Posted in General by MZaidee

Atomic BloggingKnowing someone who lost a job, due to a layoff or other reasons, can be difficult. As a friend or family member, you may want to do everything to help. As a coworker, you may also have feelings of guilt or remorse. Regardless of your feelings, you can provide the necessary support for that important person in your life.

What he may be feeling

You may be surprised that you don’t know how to react to your friend or coworker’s job loss. Understand that he may or may not expect you to help him. In thinking about what to do, keep the following in mind:

  1. Allow the person who lost his job to handle the awkwardness of the situation on his own terms. He may reach out to you letting you know he’s “OK” and that it is “OK” to talk about the job loss process.
  2. Keep in mind that he has nothing to be ashamed of and neither should you as a relative, friend, or coworker.
  3. As a coworker, there may be tension in your relationship that didn’t exist before.

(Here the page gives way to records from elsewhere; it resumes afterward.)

(* ===== verification/TenancyServer.v ===== *)
(** * The tenancy endpoints, and what holds across them ([api/internal/tenancy/handlers.go])

    Every request that changes something, from the caller's token to the use case, and what no
    sequence of them can do, whichever calls fail. *)

From stdpp Require Import gmap.
From S2P Require Import Prelude Store GoStr TenancyRules Quota Tenants Tenancy TenancyRights.

#[local] Open Scope Z_scope.
#[local] Open Scope store_scope.
Local Abbreviation M := (Store.M World tenancy_err).

(** What the caller's token says. *)
Record Claims := { c_UserID : string; c_Permissions : list string; c_ImpersonatorUserID : string }.

Definition PermTenantManage : string := "tenant.manage".

(** The decoded request; path values are strings of the caller's choosing. *)
Inductive Request :=
| RqCreateAccount (req : CreateAccountRequest)
| RqUpdateAccount (id : string) (p : UpdateAccountParams)
| RqDeleteAccount (id : string)
| RqCreatePlan (req : PlanRequest)
| RqUpdatePlan (id : string) (req : PlanRequest)
| RqDeletePlan (id : string)
| RqCreateSubscription (owner plan name : string)
| RqUpdateSubscription (id : string) (name plan : option string)
| RqDeleteSubscription (id : string)
| RqSetStatus (id status reason : string)
| RqAddAddon (id plan : string) (quantity : Z)
| RqRemoveAddon (id plan : string)
| RqAssignWebsite (id website : string)
| RqReleaseWebsite (id website : string)
| RqApplyIsolation (id : string).

Definition ignore {A} (m : M A) : M unit := let! _ := m in ret tt.

Section server.
Context `{Hashing}.

(** The route's permission, then who is asking, then the use case. *)
Definition endpoint (claims : Claims) (use : Actor -> M unit) : M unit :=
  if negb (Has (c_Permissions claims) PermTenantManage) then fail ErrForbidden
  else
    let! actor := ActorFor (c_UserID claims) (c_Permissions claims) (c_ImpersonatorUserID claims) in
    use actor.

Definition createAccount claims req : M unit := endpoint claims (fun actor => ignore (CreateAccount actor req)).
Definition updateAccount claims id p : M unit := endpoint claims (fun actor => ignore (UpdateAccount actor id p)).
Definition deleteAccount claims id : M unit := endpoint claims (fun actor => DeleteAccount actor id).
Definition createPlan claims req : M unit := endpoint claims (fun actor => ignore (CreatePlan actor req)).
Definition updatePlan claims id req : M unit := endpoint claims (fun actor => ignore (UpdatePlan actor id req)).
Definition deletePlan claims id : M unit := endpoint claims (fun actor => DeletePlan actor id).
Definition createSubscription claims owner plan name : M unit :=
  endpoint claims (fun actor => ignore (CreateSubscription actor owner plan name)).
Definition updateSubscription claims id name plan : M unit :=
  endpoint claims (fun actor => ignore (UpdateSubscription actor id name plan)).
Definition deleteSubscription claims id : M unit := endpoint claims (fun actor => DeleteSubscription actor id).
Definition setStatus claims id status reason : M unit :=
  endpoint claims (fun actor => ignore (SetSubscriptionStatus actor id status reason)).
(** An omitted quantity is one. *)
Definition addAddon claims id plan (quantity : Z) : M unit :=
  endpoint claims (fun actor => ignore (AddAddon actor id plan (if quantity =? 0 then 1 else quantity))).
Definition removeAddon claims id plan : M unit := endpoint claims (fun actor => ignore (RemoveAddon actor id plan)).
Definition assignWebsite claims id website : M unit :=
  endpoint claims (fun actor => ignore (AssignWebsite actor id website)).
Definition releaseWebsite claims id website : M unit :=
  endpoint claims (fun actor => ignore (ReleaseWebsite actor id website)).
Definition applyIsolationNow claims id : M unit := endpoint claims (fun actor => ignore (ApplyIsolation actor id)).

(** The routes. *)
Definition handle (claims : Claims) (req : Request) : M unit :=
  match req with
  | RqCreateAccount r => createAccount claims r
  | RqUpdateAccount id p => updateAccount claims id p
  | RqDeleteAccount id => deleteAccount claims id
  | RqCreatePlan r => createPlan claims r
  | RqUpdatePlan id r => updatePlan claims id r
  | RqDeletePlan id => deletePlan claims id
  | RqCreateSubscription owner plan name => createSubscription claims owner plan name
  | RqUpdateSubscription id name plan => updateSubscription claims id name plan
  | RqDeleteSubscription id => deleteSubscription claims id
  | RqSetStatus id status reason => setStatus claims id status reason
  | RqAddAddon id plan q => addAddon claims id plan q
  | RqRemoveAddon id plan => removeAddon claims id plan
  | RqAssignWebsite id website => assignWebsite claims id website
  | RqReleaseWebsite id website => releaseWebsite claims id website
  | RqApplyIsolation id => applyIsolationNow claims id
  end.

(** Requests one after another, each to its end. *)
Fixpoint handle_all (l : list (Claims * Request)) (w : World) : World :=
  match l with
  | [] => w
  | (claims, req) :: l => handle_all l (snd (handle claims req w))
  end.

(** [translate], as a status. *)
Definition translate (e : tenancy_err) : Z :=
  match e with
  | ErrNotFound => 404
  | ErrForbidden | ErrCannotImpersonate | ErrAlreadyImpersonating => 403
  | ErrNameTaken | ErrPlanInUse | ErrSubscriptionInUse | ErrHasChildren => 409
  | ErrNotAnAddon | ErrNotAPlan | ErrRule _ => 422
  | _ => 500
  end.

(** ** Every request is steps its actor is entitled to *)
Definition actor_for (claims : Claims) (a : Account) : Actor := {|
  UserID := c_UserID claims; ActorTier := Tier a; Permissions := c_Permissions claims;
  ImpersonatorUserID := c_ImpersonatorUserID claims |}.

Lemma acts_ignore {A} actor Pre (m : M A) : acts actor Pre m (fun _ _ => True) -> acts actor Pre (ignore m) (fun _ _ => True).
Proof. intros Hm. eapply acts_bind; [apply Hm|]. intros a. by apply acts_ret. Qed.

Lemma reads_ActorFor id permissions impersonator :
  reads (ActorFor id permissions impersonator) (fun actor d => exists a, accounts d !! id = Some a /\
    actor = {| UserID := id; ActorTier := Tier a; Permissions := permissions;
               ImpersonatorUserID := impersonator |}).
Proof.
  unfold ActorFor. eapply reads_bind; [apply reads_attempt, reads_TierOf|]. intros [tier|e].
  - apply reads_ret. intros d (a & Ha & <-). by exists a.
  - destruct e; apply reads_fail.
Qed.

(** Steps of the account as it is when the request comes in. *)
Definition steps (claims : Claims) (d d' : Database) : Prop :=
  d' = d \/ exists a, accounts d !! c_UserID claims = Some a /\ rtc (entitled (actor_for claims a)) d d'.

Lemma endpoint_steps claims (use : Actor -> M unit) w :
  (forall actor, acts actor (fun _ => True) (use actor) (fun _ _ => True)) ->
  steps claims (db w) (db (snd (endpoint claims use w))).
Proof.
  intros Huse. unfold endpoint. destruct (Has _ _); cbn [negb]; [|by left]. unfold bind.
  pose proof (reads_ActorFor (c_UserID claims) (c_Permissions claims) (c_ImpersonatorUserID claims) w) as Hr.
  unfold wp in Hr. destruct (ActorFor _ _ _ w) as [[actor|e] w1].
  - destruct Hr as (Hd & a & Ha & ->). right. exists a. split; [done|]. rewrite <- Hd.
    pose proof (Huse (actor_for claims a) w1 I) as Hs. unfold wp in Hs.
    change {| UserID := c_UserID claims; ActorTier := Tier a; Permissions := c_Permissions claims;
              ImpersonatorUserID := c_ImpersonatorUserID claims |} with (actor_for claims a).
    destruct (use _ w1) as [[x|e] w2]; cbn; [by destruct Hs|done].
  - left. exact Hr.
Qed.

Lemma handle_steps claims req w : steps claims (db w) (db (snd (handle claims req w))).
Proof.
  destruct req; apply endpoint_steps; intros actor; try apply acts_ignore;
    [ apply acts_CreateAccount | apply acts_UpdateAccount | apply acts_DeleteAccount | apply acts_CreatePlan
    | apply acts_UpdatePlan | apply acts_DeletePlan | apply acts_CreateSubscription
    | apply acts_UpdateSubscription | apply acts_DeleteSubscription | apply acts_SetSubscriptionStatus
    | apply acts_AddAddon | apply acts_RemoveAddon | apply acts_AssignWebsite | apply acts_ReleaseWebsite
    | apply acts_ApplyIsolation ].
Qed.

(** ** The tables stay together *)
Lemma entitled_consistent actor d d' : entitled actor d d' -> consistent d -> consistent d'.
Proof.
  intros He Hc. destruct He.
  - by eapply insert_account_consistent.
  - by eapply update_account_consistent.
  - by eapply delete_account_consistent.
  - by eapply assign_role_consistent.
  - by eapply insert_plan_consistent.
  - by eapply update_plan_consistent.
  - by eapply delete_plan_consistent.
  - match goal with Hs : sells _ _ _ _ |- _ => destruct Hs as (p & Hp & _ & Hk) end.
    eapply insert_subscription_consistent; [done| |done]. by exists p.
  - match goal with Hf : forall s, _ /\ (_ \/ sells _ _ _ _) |- _ => rename Hf into Hkeep end.
    eapply update_subscription_consistent; [done|done|]. intros s Es. destruct (Hkeep s) as [Ho Hp].
    split; [done|]. destruct Hp as [->|(p & Hp & _ & Hk)]; [by eapply (co_subscriptions d Hc)|by exists p].
  - eapply update_subscription_consistent; [done|done|]. intros s0 Es. cbn. split; [done|].
    by eapply (co_subscriptions d Hc).
  - by eapply delete_subscription_consistent.
  - match goal with Hs : sells _ _ _ _ |- _ => destruct Hs as (p & Hp & _ & Hk) end.
    eapply put_addon_consistent; [done| |done]. by exists p.
  - by eapply delete_addon_consistent.
  - by eapply put_website_consistent.
  - by eapply put_website_consistent.
Qed.

Lemma rtc_consistent actor d d' : rtc (entitled actor) d d' -> consistent d -> consistent d'.
Proof. induction 1; eauto using entitled_consistent. Qed.

Lemma handle_consistent claims req w : consistent (db w) -> consistent (db (snd (handle claims req w))).
Proof.
  intros Hc. destruct (handle_steps claims req w) as [->|(a & _ & Hr)]; [done|by eapply rtc_consistent].
Qed.

Lemma handle_all_consistent l : forall w, consistent (db w) -> consistent (db (handle_all l w)).
Proof.
  induction l as [|[claims req] l IH]; intros w Hc; [done|]. by apply IH, handle_consistent.
Qed.
End server.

This is normal; don’t take his reaction to you personally.
  4. You may want reassurance that the individual and his family are coping as well as possible given the circumstances. Temper your concern and don’t pry needlessly or provide unsolicited advice.
  5. The individual who lost his job will experience various stages of grief and anger. Allow him to move through these stages. He may “want a little space” to work things out. Be respectful of his wishes.

When you’re left behind

It’s difficult when someone you’re close to loses her job. It’s even more difficult when that person is a colleague with whom you work. Like she has, you will go through a variety of emotions. You may ask yourself:

  1. “Am I next?”
  2. “Should I feel guilty that I’m happy that I didn’t lose my job?”
  3. “What if I have to do more work now?”
  4. “Will she still be my friend?”

These feelings of anxiety, guilt, and fear are normal. Don’t discount your feelings or ignore them; chances are others in your work unit feel the same way. Reach out to someone you know you can trust and discuss your feelings. Maybe there are common issues that others in the work unit are feeling.

What you can do to help

Assist the individual throughout the re-employment process by providing job leads, encouragement, humor, and fellowship.

  1. Recognize that you are likely to progress through similar stages of denial, anger, sadness, and ultimately, acceptance as the person who was laid off. Until the person who lost her job gets to acceptance stage, there is little you can do beyond just being there.
  2. Spread the word about your loved one’s job loss tactfully among close family and friends. You may be reluctant or unsure how to do this, but it’s important for others to know, so they can provide valuable help and support as well.
  3. Encourage the individual to stay involved with family, friends, professional associations, hobbies, etc. Don’t let her embarrassment about the layoff lead to unhealthy isolation.
  4. Work with her to make sure she understands what she needs to do before leaving her position, such as accounting for unused vacation pay, expense reimbursement, and so forth. Make sure she meets any deadlines for continuing health insurance coverage, rolling over retirement monies, or filing for unemployment.
  5. Offer to help with the job search, and then back off. You may be understandably concerned about her personal financial situation, but pressuring someone who is already pressuring herself is unproductive, at best.
  6. Be alert for signs of depression if your loved one’s unemployment persists beyond a month or two. Eating, drinking, or sleeping too much or too little, along with a consistently depressed mood, may be signs she needs more help than you can provide.

I knew how it feels of being laid off. How about you?